• _Problem to solve_
Could you filter the records below down to the lines that include the word "TransitionArgs"?

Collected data
Content starts

(** [self._encoder_free_slots[i] += d] and the two others. *)
Definition add_encoder_slots (i : nat) (d : Z) : M Server unit :=
  l ← gets encoder_free_slots;
  l' ← lift_res (list_update l i (λ x, x + d));
  modify (set_encoder_free_slots (λ _, l')).
Definition add_denoiser_slots (i : nat) (d : Z) : M Server unit :=
  l ← gets denoiser_free_slots;
  l' ← lift_res (list_update l i (λ x, x + d));
  modify (set_denoiser_free_slots (λ _, l')).
Definition add_decoder_slots (i : nat) (d : Z) : M Server unit :=
  l ← gets decoder_free_slots;
  l' ← lift_res (list_update l i (λ x, x + d));
  modify (set_decoder_free_slots (λ _, l')).

(** Python list indexing: a negative index counts from the end. *)
Definition py_index (n : nat) (i : Z) : option nat :=
  if (0 <=? i) && (i <? n) then Some (Z.to_nat i)
  else if (- n <=? i) && (i <? 0) then Some (Z.to_nat (n + i)) else None.

(** [self._encoder_pushes[i].send_multipart(frames)] and the two others. *)
Definition push_encoder (i : Z) (frames : list string) : M Server unit :=
  n ← gets num_encoders;
  match py_index n i with Some k => emit (ToEncoder k frames) | None => raise IndexError end.
Definition push_denoiser (i : Z) (frames : list string) : M Server unit :=
  n ← gets num_denoisers;
  match py_index n i with Some k => emit (ToDenoiser k frames) | None => raise IndexError end.
Definition push_decoder (i : Z) (frames : list string) : M Server unit :=
  n ← gets num_decoders;
  match py_index n i with Some k => emit (ToDecoder k frames) | None => raise IndexError end.

(** Indexing a socket list with [None] raises [TypeError]. *)
Definition index_of (o : option Z) : M Server Z :=
  match o with Some i => mret i | None => raise TypeError end.

(** Dictionary lookup by a decoded JSON value: a list or an object is unhashable;
    any other value that is not a string is a key no string-keyed dict holds. *)
Definition key_of (j : Json) : res (option string) :=
  match j with
  | JStr s => Ok (Some s)
  | JList _ | JObj _ => Raise TypeError
  | _ => Ok None
  end.

Definition deref (l : loc) : M Server TransferRequestState :=
  h ← gets heap; match h !! l with Some p => mret p | None => raise RuntimeError end.
Definition store (l : loc) (p : TransferRequestState) : M Server unit :=
  modify (set_heap (λ h, <[l := p]> h)).
Definition alloc_p2p (p : TransferRequestState) : M Server loc :=
  h ← gets heap;
  let l := fresh (dom h : gset positive) in
  store l p ≫= λ _, mret l.

(** Field assignments of a [_TransferRequestState]. *)
Definition set_receiver_instance (i : Z) (p : TransferRequestState) : TransferRequestState :=
  mk_p2p (sender_session_id p) (sender_pool_ptr p) (sender_slot_offset p) (data_size p)
    (manifest p) (scalar_fields p) (receiver_session_id p) (receiver_pool_ptr p)
    (receiver_slot_offset p) (sender_instance p) i (prealloc_slot_id p).
Definition set_receiver (session : string) (ptr off : Z) (p : TransferRequestState) :
    TransferRequestState :=
  mk_p2p (sender_session_id p) (sender_pool_ptr p) (sender_slot_offset p) (data_size p)
    (manifest p) (scalar_fields p) session ptr off (sender_instance p) (receiver_instance p)
    (prealloc_slot_id p).
Definition set_prealloc_slot_id (o : option Z) (p : TransferRequestState) : TransferRequestState :=
  mk_p2p (sender_session_id p) (sender_pool_ptr p) (sender_slot_offset p) (data_size p)
    (manifest p) (scalar_fields p) (receiver_session_id p) (receiver_pool_ptr p)
    (receiver_slot_offset p) (sender_instance p) (receiver_instance p) o.
Definition set_sender (session : string) (ptr off size : Z) (man sc : dict Json)
    (inst : option Z) (p : TransferRequestState) : TransferRequestState :=
  mk_p2p session ptr off size man sc (receiver_session_id p) (receiver_pool_ptr p)
    (receiver_slot_offset p) inst (receiver_instance p) (prealloc_slot_id p).

(** ** Handlers *)
Section Handlers.
Context (env : Env) (now : Qc).

Definition transition (rid : string) (st : RequestState) (a : TransitionArgs) :
    M Server unit :=
  on_tracker (RequestTracker.transition now rid st a) ≫= λ _, mret tt.
Definition try_transition (rid : string) (st : RequestState) (a : TransitionArgs) :
    M Server unit := ignore_ValueError (transition rid st a).
Definition get_record (rid : string) : M Server (option RequestRecord) :=
  gets (λ s, dget rid (tracker s)).
Definition tracker_remove (rid : string) : M Server unit :=
  modify (set_tracker (ddel rid)).
(** [client_identity = self._pending.pop(request_id, None)] *)
Definition pop_pending (rid : string) : M Server (option string) :=
  c ← gets (λ s, dget rid (pending s));
  modify (set_pending (ddel rid)) ≫= λ _, mret c.
Definition pop_transfer_state (rid : string) : M Server unit :=
  modify (set_transfer_state (ddel rid)).
Definition send_to_client (identity : string) (r : Reply) : M Server unit :=
  emit (if frontend_accepts env identity then ToClient identity r
        else ClientSendFailed identity r).

Definition complete_with_error (rid : string) (error_msg : string) : M Server unit :=
  try_transition rid FAILED (with_error error_msg) ≫= λ _,
  c ← pop_pending rid;
  match c with
  | None => tracker_remove rid
  | Some client_identity =>
      send_to_client client_identity (Result (error_batch (JStr error_msg))) ≫= λ _,
      tracker_remove rid
  end.

Definition handle_role_error_frames (frames : list string) (role : RoleType) :
    M Server unit :=
  match unpack_tensors frames with
  | Raise _ => mret tt
  | Ok (_, scalar_fields) =>
      sf ← lift_res (as_dict scalar_fields);
      let rid := get_json sf "request_id" in
      let err := get_json sf "_disagg_error" in
      if json_truthy rid && json_truthy err then
        k ← lift_res (key_of rid);
        match k with
        | Some rid =>
            complete_with_error rid (role_value role +:+ " error: " +:+ py_str env err)
        | None => mret tt
        end
      else mret tt
  end.

Definition handle_client_request (parts : list string) : M Server unit :=
  match parts with
  | client_identity :: _ :: _ :: _ =>
      let payload := List.last parts "" in
      let with_reqs (reqs : list PyReq) : M Server unit :=
        match reqs with
        | [] => raise IndexError
        | PyDict :: _ | PyNoId :: _ => send_to_client client_identity Ignored
        | PyReqId o :: _ =>
            let rid := default ("ds-" +:+ format_time env now) o in
            try_except
              (on_tracker (RequestTracker.submit now rid) ≫= λ _, mret true)
              (λ e, bool_decide (e = ValueError)) (λ _, mret false) ≫= λ fresh,
            if fresh : bool then
              modify (set_pending (dset rid client_identity)) ≫= λ _,
              try_transition rid ENCODER_WAITING no_args ≫= λ _,
              modify (set_encoder_tta (λ q, q ++ [mk_etta rid client_identity payload])%list)
            else mret tt
        end in
      match pickle_loads env payload with
      | UnpicklingError => mret tt
      | PickleRaises e => raise e
      | PickleOne r => with_reqs [r]
      | PickleList l => with_reqs l
      end
  | _ => mret tt
  end.

(** [_extract_request_id]; [JNull] for [None]. *)
Definition extract_request_id (frames : list string) : res Json :=
  match frames with
  | [] => Ok JNull
  | meta :: _ =>
      match json_loads meta with
      | Raise _ => Ok JNull
      | Ok j =>
          d ← as_dict j;
          sf ← match dget "scalar_fields" d with None => Ok [] | Some o => as_dict o end;
          Ok (get_json sf "request_id")
      end
  end.

Definition handle_decoder_result_frames (frames : list string) : M Server unit :=
  j ← lift_res (extract_request_id frames);
  if json_is_null j then mret tt
  else
    k ← lift_res (key_of j);
    match k with
    | None =>
        fields ← lift_res (unpack_tensors frames);
        lift_res (as_dict (snd fields)) ≫= λ _, mret tt
    | Some rid =>
        record ← get_record rid;
        match record ≫= decoder_instance with
        | Some i => add_decoder_slots i 1
        | None => mret tt
        end ≫= λ _,
        fields ← lift_res (unpack_tensors frames);
        sf ← lift_res (as_dict (snd fields));
        let output_batch :=
          mk_output (dget "output" (fst fields)) (dget "audio" (fst fields))
            (get_json sf "audio_sample_rate") (get_json sf "error") in
        (if json_truthy (ob_error output_batch)
         then try_transition rid FAILED (with_error (py_str env (ob_error output_batch)))
         else try_transition rid DONE no_args) ≫= λ _,
        c ← pop_pending rid;
        match c with
        | None => tracker_remove rid
        | Some client_identity =>
            send_to_client client_identity (Result output_batch) ≫= λ _,
            pop_transfer_state rid ≫= λ _,
            tracker_remove rid
        end
    end.

Definition dispatch_to_encoder (rid payload : string) (encoder_idx : nat) : M Server unit :=
  add_encoder_slots encoder_idx (-1) ≫= λ _,
  try_transition rid ENCODER_RUNNING (with_encoder encoder_idx) ≫= λ _,
  push_encoder encoder_idx [rid; payload].

(** [record.state in (...)] guards of [_free_slot_for_record]. *)
Definition free_slot_for_record (record : RequestRecord) : M Server unit :=
  match encoder_instance record with
  | Some i => when (bool_decide (state record ∈ [ENCODER_RUNNING; ENCODER_DONE]))
                (add_encoder_slots i 1)
  | None => mret tt
  end ≫= λ _,
  match denoiser_instance record with
  | Some i => when (bool_decide (state record ∈ [DENOISING_RUNNING; DENOISING_DONE]))
                (add_denoiser_slots i 1)
  | None => mret tt
  end ≫= λ _,
  match decoder_instance record with
  | Some i => when (bool_decide (state record = DECODER_RUNNING)) (add_decoder_slots i 1)
  | None => mret tt
  end.

Definition timeout_message (rid : string) (timeout : Qc) : string :=
  "DiffusionServer timeout: request " +:+ rid +:+ " not completed within "
    +:+ format_time env timeout +:+ "s".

Content ends

• _Response to the exercise_
Definition transition (rid : string) (st : RequestState) (a : TransitionArgs) :
Definition try_transition (rid : string) (st : RequestState) (a : TransitionArgs) :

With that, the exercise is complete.